No, in our universe, $\ddot{a}$ is positive and $\dot{H}$ is negative, i.e., the Hubble parameter is decreasing,

 

[Elnur Hajiyev]

No, in our universe, $\ddot{a}$ is positive and $\dot{H}$ is negative, i.e., the Hubble parameter is decreasing,

And this is the confusing part for me. Peter has said, if H is tending towards some positiv value($\dot{H}$ is positive), two comoving observers will eventually be disconnected. I knew, particle horizon is shrinking over time, which means everything near us will be causally disconnected from us one day. Isn't it true?

 

[PeterDonis]

Peter has said, if H is tending toward some positive value

Yes.

($\dot{H}$ is positive)

No. $\dot{H}$ is negative, because the current value of $H$ is larger (more positive) than the positive value towards which $H$ is tending. I explained this in post #4.

 

[PeterDonis]

particle horizon is shrinking over time, which means everything near us will be causally disconnected from us one day. Isn't it true?

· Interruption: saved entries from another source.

(* ===== verification/Procesos.v ===== *)
(** * Procesos: the process list of Kernel Memory

    Models [kernel_memory/src/memory_procesos.c]: the list [procesos], the
    loading of scripts and the translation of logical addresses. A pointer to a
    process is its position in the list; every function that follows one runs
    under [mutex_memoria]. *)

From S2P Require Import Prelude Bloques Wire Buffer Tipos Mensajes Texto Conexiones Stick Swap Memoria.

(** ** The list *)

Definition procesos_init : M unit := st_mod (con_procesos []).

Definition procesos_buscar (p : Z) (l : list t_contexto_ejecucion) : option nat :=
  indice_de (fun c => pid c =? p) l.

Definition procesos_agregar (p : t_contexto_ejecucion) : M unit :=
  st_mod (fun m => con_procesos (procesos m ++ [p]) m).

Definition procesos_cantidad (m : memoria) : nat := length (procesos m).
Definition procesos_obtener_en (idx : nat) (m : memoria) : option t_contexto_ejecucion :=
  procesos m !! idx.
Definition procesos_quitar_en (idx : nat) : M unit :=
  st_mod (fun m => con_procesos (delete idx (procesos m)) m).

(** The process of a pid, with its position. *)
Definition buscar_proceso (p : Z) : M (option (nat * t_contexto_ejecucion)) :=
  l ← st_gets procesos;
  mret (i ← procesos_buscar p l; c ← l !! i; Some (i, c)).

(** [*proc = ...] through a pointer to the process [i]. *)
Definition modificar_proceso (i : nat) (f : t_contexto_ejecucion -> t_contexto_ejecucion) : M unit :=
  st_mod (fun m => con_procesos (alter f i (procesos m)) m).

Definition con_segmentos (l : list t_segmento) (p : t_contexto_ejecucion) : t_contexto_ejecucion :=
  Proceso (pid p) (registros p) l (instrucciones p).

Yes. But that has nothing to do with the sign of $\dot{H}$. It has to do with the fact that $H$ is tending (from above) towards a nonzero positive value instead of towards zero.

 

[George Jones]

But in the latter scenario (exponential expansion), two comoving observers that are causally connected can become causally disconnected (i.e., outside each other's past light cones), and once they are, they will remain so forever.

This is impossible.

 

[Elnur Hajiyev]

Yes.
No. $\dot{H}$ is negative, because the current value of $H$ is larger (more positive) than the positive value towards which $H$ is tending. I explained this in post #4.

Yeah. Now it has become more clear to me. Thanks for sparing your time to write detailly answer the question.

 

[PeterDonis]

This is impossible.

Oops, you're right, I misstated it. I should have said there is an event horizon in a dark energy dominated universe and left it at that.